- TASK ITEM: Word for word, transcribe the data below from the line with "wp (strncpy_loop n s t)" to the line with "cbn [cstr load_bytes].", keeping both of those lines.

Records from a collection
• • • • •

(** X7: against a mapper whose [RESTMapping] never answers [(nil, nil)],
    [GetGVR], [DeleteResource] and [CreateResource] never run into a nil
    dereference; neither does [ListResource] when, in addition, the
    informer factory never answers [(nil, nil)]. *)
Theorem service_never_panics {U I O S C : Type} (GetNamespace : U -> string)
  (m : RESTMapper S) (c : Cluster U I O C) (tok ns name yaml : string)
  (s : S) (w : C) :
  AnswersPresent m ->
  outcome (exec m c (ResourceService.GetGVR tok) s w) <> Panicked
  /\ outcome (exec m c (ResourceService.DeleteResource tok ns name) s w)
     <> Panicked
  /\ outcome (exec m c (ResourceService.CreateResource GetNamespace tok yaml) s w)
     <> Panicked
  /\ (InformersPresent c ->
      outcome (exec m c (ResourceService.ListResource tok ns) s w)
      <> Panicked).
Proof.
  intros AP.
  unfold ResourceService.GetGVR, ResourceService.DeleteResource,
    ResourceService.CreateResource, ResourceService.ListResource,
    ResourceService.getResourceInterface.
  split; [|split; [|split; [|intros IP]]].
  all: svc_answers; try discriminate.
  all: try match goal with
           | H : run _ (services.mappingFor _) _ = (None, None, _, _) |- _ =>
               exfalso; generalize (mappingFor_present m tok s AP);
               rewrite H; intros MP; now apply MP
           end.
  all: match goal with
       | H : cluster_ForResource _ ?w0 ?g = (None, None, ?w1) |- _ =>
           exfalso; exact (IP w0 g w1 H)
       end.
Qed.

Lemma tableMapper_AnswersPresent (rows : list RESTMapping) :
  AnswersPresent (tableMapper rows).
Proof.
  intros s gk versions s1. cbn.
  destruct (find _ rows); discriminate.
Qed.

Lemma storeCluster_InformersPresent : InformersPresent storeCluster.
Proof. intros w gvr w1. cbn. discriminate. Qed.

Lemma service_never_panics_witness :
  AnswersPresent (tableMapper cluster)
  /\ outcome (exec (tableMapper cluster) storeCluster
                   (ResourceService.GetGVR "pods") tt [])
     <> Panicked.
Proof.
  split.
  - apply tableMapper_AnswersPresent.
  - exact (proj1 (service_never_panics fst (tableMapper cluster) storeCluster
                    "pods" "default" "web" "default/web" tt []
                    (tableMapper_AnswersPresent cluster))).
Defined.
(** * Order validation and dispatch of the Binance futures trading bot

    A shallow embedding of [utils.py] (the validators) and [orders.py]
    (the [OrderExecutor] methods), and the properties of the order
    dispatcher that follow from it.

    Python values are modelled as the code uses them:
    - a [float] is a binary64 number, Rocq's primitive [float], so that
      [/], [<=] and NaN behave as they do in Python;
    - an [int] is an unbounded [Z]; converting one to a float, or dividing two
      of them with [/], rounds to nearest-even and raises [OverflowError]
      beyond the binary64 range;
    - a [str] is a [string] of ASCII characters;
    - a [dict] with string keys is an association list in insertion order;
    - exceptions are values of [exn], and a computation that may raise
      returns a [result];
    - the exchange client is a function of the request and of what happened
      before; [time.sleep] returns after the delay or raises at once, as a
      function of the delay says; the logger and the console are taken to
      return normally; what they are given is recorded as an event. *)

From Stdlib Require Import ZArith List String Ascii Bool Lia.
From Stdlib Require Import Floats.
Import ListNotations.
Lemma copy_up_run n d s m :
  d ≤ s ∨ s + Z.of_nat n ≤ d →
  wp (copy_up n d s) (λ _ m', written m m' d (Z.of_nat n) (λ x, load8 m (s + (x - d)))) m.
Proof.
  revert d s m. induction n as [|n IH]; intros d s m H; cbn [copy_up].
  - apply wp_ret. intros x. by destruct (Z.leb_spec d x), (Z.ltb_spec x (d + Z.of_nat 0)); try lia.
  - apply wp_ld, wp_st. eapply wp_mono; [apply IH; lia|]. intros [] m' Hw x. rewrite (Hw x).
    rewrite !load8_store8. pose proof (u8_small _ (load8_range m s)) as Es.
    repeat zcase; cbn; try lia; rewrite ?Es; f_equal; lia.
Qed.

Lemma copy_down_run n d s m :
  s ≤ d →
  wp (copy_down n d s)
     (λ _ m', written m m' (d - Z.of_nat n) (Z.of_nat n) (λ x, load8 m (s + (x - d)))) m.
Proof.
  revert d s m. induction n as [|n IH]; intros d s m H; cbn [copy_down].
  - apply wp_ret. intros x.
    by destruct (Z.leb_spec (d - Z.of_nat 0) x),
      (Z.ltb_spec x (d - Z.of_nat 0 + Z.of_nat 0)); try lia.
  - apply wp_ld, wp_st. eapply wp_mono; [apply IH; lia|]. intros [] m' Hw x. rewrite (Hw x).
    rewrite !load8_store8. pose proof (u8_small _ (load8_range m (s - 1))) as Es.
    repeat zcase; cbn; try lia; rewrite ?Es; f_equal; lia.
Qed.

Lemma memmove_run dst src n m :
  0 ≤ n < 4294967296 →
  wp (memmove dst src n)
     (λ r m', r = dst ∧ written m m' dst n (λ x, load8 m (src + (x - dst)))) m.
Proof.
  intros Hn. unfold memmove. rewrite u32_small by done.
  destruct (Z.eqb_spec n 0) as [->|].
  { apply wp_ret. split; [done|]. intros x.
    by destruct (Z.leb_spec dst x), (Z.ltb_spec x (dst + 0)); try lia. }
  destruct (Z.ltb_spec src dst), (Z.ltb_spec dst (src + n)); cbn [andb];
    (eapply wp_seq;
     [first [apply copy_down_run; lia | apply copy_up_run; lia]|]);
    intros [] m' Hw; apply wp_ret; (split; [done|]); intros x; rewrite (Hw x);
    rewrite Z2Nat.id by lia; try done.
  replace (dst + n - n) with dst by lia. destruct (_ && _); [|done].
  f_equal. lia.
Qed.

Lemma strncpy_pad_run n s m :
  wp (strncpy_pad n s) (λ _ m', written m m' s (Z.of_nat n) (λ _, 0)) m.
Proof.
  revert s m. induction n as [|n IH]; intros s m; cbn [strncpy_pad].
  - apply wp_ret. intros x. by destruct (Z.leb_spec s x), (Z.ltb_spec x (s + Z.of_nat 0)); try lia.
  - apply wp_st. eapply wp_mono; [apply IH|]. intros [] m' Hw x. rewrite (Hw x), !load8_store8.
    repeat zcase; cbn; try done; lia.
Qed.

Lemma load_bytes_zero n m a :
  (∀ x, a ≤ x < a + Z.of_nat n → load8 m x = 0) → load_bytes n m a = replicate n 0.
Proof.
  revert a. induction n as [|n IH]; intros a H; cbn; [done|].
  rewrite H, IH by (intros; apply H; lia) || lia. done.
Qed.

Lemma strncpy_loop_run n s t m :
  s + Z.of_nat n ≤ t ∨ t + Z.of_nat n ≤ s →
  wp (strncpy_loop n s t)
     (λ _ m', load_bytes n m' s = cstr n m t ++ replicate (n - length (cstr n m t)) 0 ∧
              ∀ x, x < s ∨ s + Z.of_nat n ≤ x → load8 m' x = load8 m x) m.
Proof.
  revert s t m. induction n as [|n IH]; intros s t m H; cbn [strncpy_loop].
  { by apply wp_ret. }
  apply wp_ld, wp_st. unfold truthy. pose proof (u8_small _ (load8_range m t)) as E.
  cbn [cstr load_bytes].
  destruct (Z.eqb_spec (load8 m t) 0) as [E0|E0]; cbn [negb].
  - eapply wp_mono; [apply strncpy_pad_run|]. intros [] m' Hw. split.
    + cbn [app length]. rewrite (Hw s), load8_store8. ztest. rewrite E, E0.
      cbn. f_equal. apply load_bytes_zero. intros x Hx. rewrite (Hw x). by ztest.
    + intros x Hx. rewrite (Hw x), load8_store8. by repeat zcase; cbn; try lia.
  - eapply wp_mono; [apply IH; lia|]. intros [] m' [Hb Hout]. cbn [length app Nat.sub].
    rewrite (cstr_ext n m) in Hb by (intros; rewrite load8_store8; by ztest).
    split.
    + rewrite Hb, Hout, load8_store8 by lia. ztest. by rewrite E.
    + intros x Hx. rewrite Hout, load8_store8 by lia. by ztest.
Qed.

• • • • •

- EXPECTED ANSWER:
  wp (strncpy_loop n s t)
     (λ _ m', load_bytes n m' s = cstr n m t ++ replicate (n - length (cstr n m t)) 0 ∧
              ∀ x, x < s ∨ s + Z.of_nat n ≤ x → load8 m' x = load8 m x) m.
Proof.
  revert s t m. induction n as [|n IH]; intros s t m H; cbn [strncpy_loop].
  { by apply wp_ret. }
  apply wp_ld, wp_st. unfold truthy. pose proof (u8_small _ (load8_range m t)) as E.
  cbn [cstr load_bytes].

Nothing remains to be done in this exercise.